I have finally snapped. Finally said “enough is enough”. Declared that I can take no more. I am sick of living in an untidy, and in some areas dirty, house. It has been building up for months and this week as I stared mucky fingers prints on the cloakroom door, knowing they had been there for ages, I burst into tears. I had reached the point where I couldn’t take the shame of the state of our home anymore.
So I bit the bullet and found a cleaning lady. I had been thinking about if for ages as the feelings of shame and despair rose but had been put off by stories of sub standard work from well known franchise type agencies; complicated payment structures where a part of the fee was paid by direct debit to an agent and the rest in cash to the cleaner; and of having a random stranger in the house. There was a thread in a group on Facebook for local parents and somebody else asked the question “can anyone recommend a cleaner?”. One name was mentioned over and over again.
I called her. She came round. She said the things I wanted to hear and that was it. She told me they would sort things out, not just clean. They would sort cupboards. Tidy bedrooms. She wouldn’t just fling a Hoover round. She would come in and sort us out. that was it. We had ourselves a cleaner.
I was ashamed of myself then though. Why couldn’t I do it? Why was our house a mess when I know others who have full time jobs have houses that are virtually show homes? I have pretty high standards and for months the house has fallen way below it. And that made me fed up, annoyed, less inclined to do anything about it as I just didn’t know where to start. Or have the time to clean it. I cram so much into my days that cleaning get shoved down the priority list. There is always something else to do before tackling four loos. Resenting the fact that Mr B and the kids didn’t see it as a priority. And despite doing things when they could it was never going to be enough. We are lucky to live in a large house. It needs hours spent on it on a weekly basis.

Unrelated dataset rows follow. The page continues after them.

(* ===================================================================== *)
(** ** Further observations, used by the properties below *)
(* ===================================================================== *)

(** [name_without_prefix] of [_match_doctor_name], for a lower-cased name. *)
Definition name_without_prefix (doctor_name : string) : string :=
  Re.sub (Re.seq [Re.RBol; Re.lit true "dr"; Re.opt (Re.chr true "."); Re.star Re.ws])
         "" doctor_name.

(** The time range a slot stands for once chosen. *)
Definition slot_range (slot : Slot) : TimeRange :=
  MkRange (Extract.get_default (s_start slot) "") (Extract.get_default (s_end slot) "").



(** [m], when it returns, returns a value satisfying [P]. *)
Definition returns {A} (P : A -> Prop) (m : M A) : Prop :=
  forall s s' a, m s = (s', Ok a) -> P a.

(** [m], when it raises, raises an exception satisfying [P]. *)
Definition raises {A} (P : exn -> Prop) (m : M A) : Prop :=
  forall s s' e, m s = (s', Raise e) -> P e.

(** The two shapes of a tool result. *)
Definition is_error_result (r : ToolResult) : Prop :=
  exists msg, r = tool_error msg /\ PyStr.nonempty msg = true.

Definition is_success_result (tool : string) (r : ToolResult) : Prop :=
  exists payload summary, r = tool_ok tool payload summary.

I confessed to friends that I was now “one of those women who employs a cleaner and who you are all now going to hate” . I was staggered by their reaction. Far from hating me or calling me a lazy cow everybody applauded my decision. Said they would do the same / had done the same. That it has saved their sanity.
Phew. Thank God for that.
And then it dawned on me. Why should I feel ashamed of spending £50 a week on something that makes me feel better? That means we all get to live in a clean house? Nobody else in the house has the time or inclination to do any of it on a regular basis so why am I the one feeling guilty? They have a day off, they stay in bed or do their own thing, when do I get a day off?
No, sod it.
I won’t feel guilty about it anymore. I don’t smoke. I rarely drink (contrary to popular opinion I really don’t drink more than about one glass of Martini a week). I don’t go out with mates for dinner regularly. I don’t lunch at work or expensive coffees on the way from the station every morning. If I did any of those things I would spend far more than £50 a week, surely? And I wouldn’t feel guilty.
So why does having a cleaning lady make us feel guilty?